(Required work):
Once you find the line containing "let '(segs, col, a) := st in" in the data below, copy it and each following line exactly, up to and including the line containing "r ← wrap_err", and nothing else.

(Task data):
____

(** The loop of [decodeVLQ]. *)
Fixpoint vlqLoop (seg : string) (out : list Z) (shift value : Z) : outcome (list Z * Z) :=
  match seg with
  | "" => Ok (out, shift)
  | String c seg =>
    let d := IndexByte base64Alphabet c in
    if d <? 0 then Err (Errorf ("sourcemap: invalid base64 char " +:+ QuoteRune (c2z c))) else
    let digit := Z.land d 0x1f in
    let value := i64 (value + i64 (Z.shiftl digit shift)) in
    if negb (Z.land d 0x20 =? 0) then vlqLoop seg out (u64 (shift + 5)) value
    else
      let neg := negb (Z.land value 1 =? 0) in
      let v := Z.shiftr value 1 in
      let v := if neg then i64 (- v) else v in
      vlqLoop seg (out ++ [v]) 0 0
  end.
Definition decodeVLQ (seg : string) : outcome (list Z) :=
  '(out, shift) ← vlqLoop seg [] 0 0;
  if negb (shift =? 0) then Err (Errorf "sourcemap: truncated VLQ sequence") else Ok out.

Definition buildSegment (vals : list Z) (col : Z) (a : accum) : outcome (segment * Z * accum) :=
  let n := len vals in
  if negb (n =? 1) && negb (n =? 4) && negb (n =? 5) then
    Err (Errorf ("sourcemap: segment has " +:+ itoa n +:+ " fields, want 1, 4, or 5"))
  else
  v0 ← idx vals 0;
  let col := i64 (col + v0) in
  let s := {| genCol := col; sourceIdx := 0; srcLine := 0; srcCol := 0; nameIdx := -1; hasSource := false; hasName := false |} in
  '(s, a) ← (if 4 <=? n then
               v1 ← idx vals 1; v2 ← idx vals 2; v3 ← idx vals 3;
               let a := {| a_sourceIdx := i64 (a_sourceIdx a + v1); a_srcLine := i64 (a_srcLine a + v2); a_srcCol := i64 (a_srcCol a + v3); a_nameIdx := a_nameIdx a |} in
               Ok ({| genCol := genCol s; sourceIdx := a_sourceIdx a; srcLine := a_srcLine a; srcCol := a_srcCol a;
                      nameIdx := nameIdx s; hasSource := true; hasName := hasName s |}, a)
             else Ok (s, a) : outcome (segment * accum));
  if n =? 5 then
    v4 ← idx vals 4;
    let a := {| a_sourceIdx := a_sourceIdx a; a_srcLine := a_srcLine a; a_srcCol := a_srcCol a; a_nameIdx := i64 (a_nameIdx a + v4) |} in
    Ok ({| genCol := genCol s; sourceIdx := sourceIdx s; srcLine := srcLine s; srcCol := srcCol s;
           nameIdx := a_nameIdx a; hasSource := hasSource s; hasName := true |}, col, a)
  else Ok (s, col, a).

Context `{GoRuntime}.

Definition byColumn (x y : segment) : bool := genCol x <? genCol y.
Definition segStep (st : list segment * Z * accum) (raw : string) : outcome (list segment * Z * accum) :=
  let '(segs, col, a) := st in
  if bool_decide (raw = "") then Ok st else
  vals ← decodeVLQ raw;
  '(seg, col, a) ← buildSegment vals col a;
  Ok (segs ++ [seg], col, a).
Definition lineStep (st : list (list segment) * accum) (line : string) : outcome (list (list segment) * accum) :=
  let '(ls, a) := st in
  if bool_decide (line = "") then Ok (ls ++ [[]], a) else
  '(segs, _, a) ← for_each (Split line ",") segStep ([], 0, a);
  Ok (ls ++ [sort_slice byColumn segs], a).
Definition decodeMappings (mappings : string) : outcome (list (list segment)) :=
  '(ls, _) ← for_each (Split mappings ";") lineStep ([], {| a_sourceIdx := 0; a_srcLine := 0; a_srcCol := 0; a_nameIdx := 0 |});
  Ok ls.

Context {JE : JSONErrors}.
Definition Parse (data : list byte) : outcome SourceMap :=
  r ← wrap_err "sourcemap: %w" (unmarshal_ok dec_rawMap zero_rawMap (string_of_bytes data));
  if negb (rm_Version r =? 0) && negb (rm_Version r =? 3) then Err (Errorf ("sourcemap: unsupported version " +:+ itoa (rm_Version r))) else
  ls ← decodeMappings (rm_Mappings r);
  Ok {| sources := rm_Sources r; names := rm_Names r; root := rm_SourceRoot r; lines := ls |}.
End Decode.

Definition noPosition : Position := {| pos_Source := ""; Line := 0; Column := 0; pos_Name := "" |}.
Definition Lookup (sm : SourceMap) (genLine col : Z) : outcome (Position * bool) :=
  let li := i64 (genLine - 1) in
  if (li <? 0) || (len (lines sm) <=? li) then Ok (noPosition, false) else
  segs ← idx (lines sm) li;
  if len segs =? 0 then Ok (noPosition, false) else
  n ← sort_Search (len segs) (λ i, s ← idx segs i; Ok (col <? genCol s));
  let i := n - 1 in
  if i <? 0 then Ok (noPosition, false) else
  s ← idx segs i;
  if negb (hasSource s) then Ok (noPosition, false) else
  source ← (if (0 <=? sourceIdx s) && (sourceIdx s <? len (sources sm)) then x ← idx (sources sm) (sourceIdx s); Ok (root sm +:+ x) else Ok "" : outcome string);
  name ← (if hasName s && (0 <=? nameIdx s) && (nameIdx s <? len (names sm)) then idx (names sm) (nameIdx s) else Ok "" : outcome string);
  Ok ({| pos_Source := source; Line := i64 (srcLine s + 1); Column := srcCol s; pos_Name := name |}, true).
End SourceMaps.

Module SourceMapFacts.
Export SourceMaps.

(** ** Resolution *)

#[global] Instance segment_inhabited : Inhabited segment :=
  populate {| genCol := 0; sourceIdx := 0; srcLine := 0; srcCol := 0; nameIdx := 0; hasSource := false; hasName := false |}.

Definition by_column (segs : list segment) : Prop := StronglySorted (λ x y, genCol x <= genCol y) segs.
Lemma byColumn_weak : strict_weak byColumn.
Proof. apply (strict_weak_key genCol), strict_weak_Z. Qed.

(** The segment that covers a column of a line: the last one that does not begin after it. *)
Definition covering (segs : list segment) (col : Z) : option segment := last (filter (λ s, genCol s <= col) segs).
(** The location a segment names. *)
Definition original (sm : SourceMap) (s : segment) : Position :=
  {| pos_Source := match (if 0 <=? sourceIdx s then sources sm !! Z.to_nat (sourceIdx s) else None) with Some x => root sm +:+ x | None => "" end;
     Line := i64 (srcLine s + 1); Column := srcCol s;
     pos_Name := if hasName s then default "" (if 0 <=? nameIdx s then names sm !! Z.to_nat (nameIdx s) else None) else "" |}.
Definition resolve (sm : SourceMap) (genLine col : Z) : option Position :=
  if genLine <? 1 then None else
  segs ← lines sm !! Z.to_nat (genLine - 1);
  s ← covering segs col;
  if hasSource s then Some (original sm s) else None.

Lemma StronglySorted_lookup {A} (Q : A → A → Prop) (l : list A) i j x y :
  StronglySorted Q l → l !! i = Some x → l !! j = Some y → (i < j)%nat → Q x y.
Proof.
  intros Hs. revert i j. induction Hs as [|z l Hs IH Hz]; intros i j Hi Hj Hij; [done|]. destruct j as [|j]; [lia|]. cbn in Hj. destruct i as [|i].
  - injection Hi as ->. by eapply Forall_lookup_1.
  - apply (IH i j); [done|done|lia].
Qed.
Lemma get_sorted segs k l : by_column segs → 0 <= k <= l → l < len segs → genCol (get segs k) <= genCol (get segs l).
Proof.
  intros Hs Hk Hl. destruct (decide (k = l)) as [->|Hne]; [lia|].
  apply (StronglySorted_lookup _ segs (Z.to_nat k) (Z.to_nat l)) with (1 := Hs); [apply lookup_get; lia..|lia].
Qed.

Lemma covering_prefix segs col r : 0 <= r <= len segs → (∀ k, 0 <= k < r → genCol (get segs k) <= col) → (∀ k, r <= k < len segs → col < genCol (get segs k)) →
  covering segs col = if r =? 0 then None else Some (get segs (r - 1)).
Proof.
  intros Hr Hlo Hhi. unfold covering. assert (filter (λ s, genCol s <= col) segs = take (Z.to_nat r) segs) as ->.
  { rewrite <-(take_drop (Z.to_nat r) segs) at 1. rewrite filter_app, filter_all, filter_none, app_nil_r; [done|..].
    - intros x (i & Hi)%list_elem_of_lookup. rewrite lookup_drop in Hi. pose proof (lookup_lt_Some _ _ _ Hi) as Hlt. unfold len in *.
      specialize (Hhi (r + Z.of_nat i)). rewrite (get_lookup segs (r + Z.of_nat i) x) in Hhi by (by replace (Z.to_nat (r + Z.of_nat i)) with (Z.to_nat r + i)%nat by lia). lia.
    - intros x (i & Hi & Hir)%elem_of_take. specialize (Hlo (Z.of_nat i)). rewrite (get_lookup segs (Z.of_nat i) x) in Hlo by (by rewrite Nat2Z.id). lia. }
  destruct (Z.eqb_spec r 0) as [->|Hne]; [done|]. unfold len in *. rewrite last_lookup, length_take, lookup_take_lt by lia.
  replace (pred (Z.to_nat r `min` length segs)) with (Z.to_nat (r - 1)) by lia. apply lookup_get. unfold len; lia.
Qed.
Lemma idx_default {A} (l : list A) i (d : A) : (if (0 <=? i) && (i <? len l) then idx l i else Ok d) = Ok (default d (if 0 <=? i then l !! Z.to_nat i else None)).
Proof.
  destruct (Z.leb_spec 0 i) as [Hi|]; [|done]. cbn [andb]. destruct (Z.ltb_spec i (len l)) as [Hl|Hl].
  - destruct (idx_some l i) as (a & Ha & ->); [lia|]. by rewrite Ha.
  - rewrite lookup_ge_None_2; [done|]. unfold len in Hl. lia.
Qed.
Lemma Lookup_spec sm genLine col : Forall by_column (lines sm) → len (lines sm) < 2 ^ 63 → Forall (λ segs, len segs < 2 ^ 63) (lines sm) → - 2 ^ 63 <= genLine < 2 ^ 63 →
  Lookup sm genLine col = Ok (match resolve sm genLine col with Some p => (p, true) | None => (noPosition, false) end).
Proof.
  intros Hs Hl Hn Hg. unfold Lookup, resolve. destruct (Z.ltb_spec genLine 1) as [Hg1|Hg1].
  { destruct (decide (genLine = - 2 ^ 63)) as [->|]; [|rewrite i64_small by lia; by rewrite (proj2 (Z.ltb_lt _ _)) by lia].
    change (i64 (- 2 ^ 63 - 1)) with (2 ^ 63 - 1). rewrite (proj2 (Z.leb_le _ _)) by lia. by rewrite orb_true_r. }
  rewrite i64_small by lia. rewrite (proj2 (Z.ltb_ge _ _)) by lia. cbn [orb]. destruct (Z.leb_spec (len (lines sm)) (genLine - 1)) as [Hlen|Hlen].
  { rewrite lookup_ge_None_2; [done|]. unfold len in Hlen. lia. }
  destruct (idx_some (lines sm) (genLine - 1)) as (segs & Hsegs & ->); [lia|]. rewrite Hsegs. cbn [mbind outcome_bind option_bind].
  pose proof (Forall_lookup_1 _ _ _ _ Hs Hsegs) as Hby. pose proof (Forall_lookup_1 _ _ _ _ Hn Hsegs) as Hlt. cbn beta in Hlt.
  destruct (Z.eqb_spec (len segs) 0) as [H0|H0]; [by destruct segs|]. pose proof (len_nonneg segs).
  destruct (sort_Search_spec (len segs) (λ i, s ← idx segs i; Ok (col <? genCol s)) (λ k, col <? genCol (get segs k))) as (r & -> & Hr & Hlo & Hhi).
  { intros k Hk. by rewrite idx_get. }
  { intros k l Hk Hkl. rewrite !Z.ltb_lt. pose proof (get_sorted segs k l Hby Hk Hkl). lia. }
  { lia. }
  cbn [mbind outcome_bind]. rewrite (covering_prefix segs col r Hr); [|intros k Hk; specialize (Hlo k Hk); glia|intros k Hk; specialize (Hhi k Hk); glia].
  destruct (Z.eqb_spec r 0) as [->|Hr0]; [done|]. rewrite (proj2 (Z.ltb_ge _ _)) by lia. rewrite idx_get by lia. cbn [mbind outcome_bind option_bind].
  set (s := get segs (r - 1)). unfold original. destruct (hasSource s); cbn [negb]; [|done].
  assert ((if (0 <=? sourceIdx s) && (sourceIdx s <? len (sources sm)) then x ← idx (sources sm) (sourceIdx s); Ok (root sm +:+ x) else Ok "") =
    Ok match (if 0 <=? sourceIdx s then sources sm !! Z.to_nat (sourceIdx s) else None) with Some x => root sm +:+ x | None => "" end) as ->.
  { destruct (_ && _) eqn:E.
    - to_prop. destruct (idx_some (sources sm) (sourceIdx s)) as (x & Hx & ->); [lia|]. rewrite (proj2 (Z.leb_le _ _)) by lia. by rewrite Hx.
    - destruct (Z.leb_spec 0 (sourceIdx s)); [|done]. cbn [andb] in E. to_prop. rewrite lookup_ge_None_2; [done|]. unfold len in E. lia. }
  destruct (hasName s); cbn [andb mbind outcome_bind]; [by rewrite idx_default|done].
Qed.

(** ** Decoding *)

Section Decoded.
Context `{Printable} {R : GoRuntime} {HR : RuntimeOk R} {JE : JSONErrors}.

____

(Task output):
  let '(segs, col, a) := st in
  if bool_decide (raw = "") then Ok st else
  vals ← decodeVLQ raw;
  '(seg, col, a) ← buildSegment vals col a;
  Ok (segs ++ [seg], col, a).
Definition lineStep (st : list (list segment) * accum) (line : string) : outcome (list (list segment) * accum) :=
  let '(ls, a) := st in
  if bool_decide (line = "") then Ok (ls ++ [[]], a) else
  '(segs, _, a) ← for_each (Split line ",") segStep ([], 0, a);
  Ok (ls ++ [sort_slice byColumn segs], a).
Definition decodeMappings (mappings : string) : outcome (list (list segment)) :=
  '(ls, _) ← for_each (Split mappings ";") lineStep ([], {| a_sourceIdx := 0; a_srcLine := 0; a_srcCol := 0; a_nameIdx := 0 |});
  Ok ls.

Context {JE : JSONErrors}.
Definition Parse (data : list byte) : outcome SourceMap :=
  r ← wrap_err "sourcemap: %w" (unmarshal_ok dec_rawMap zero_rawMap (string_of_bytes data));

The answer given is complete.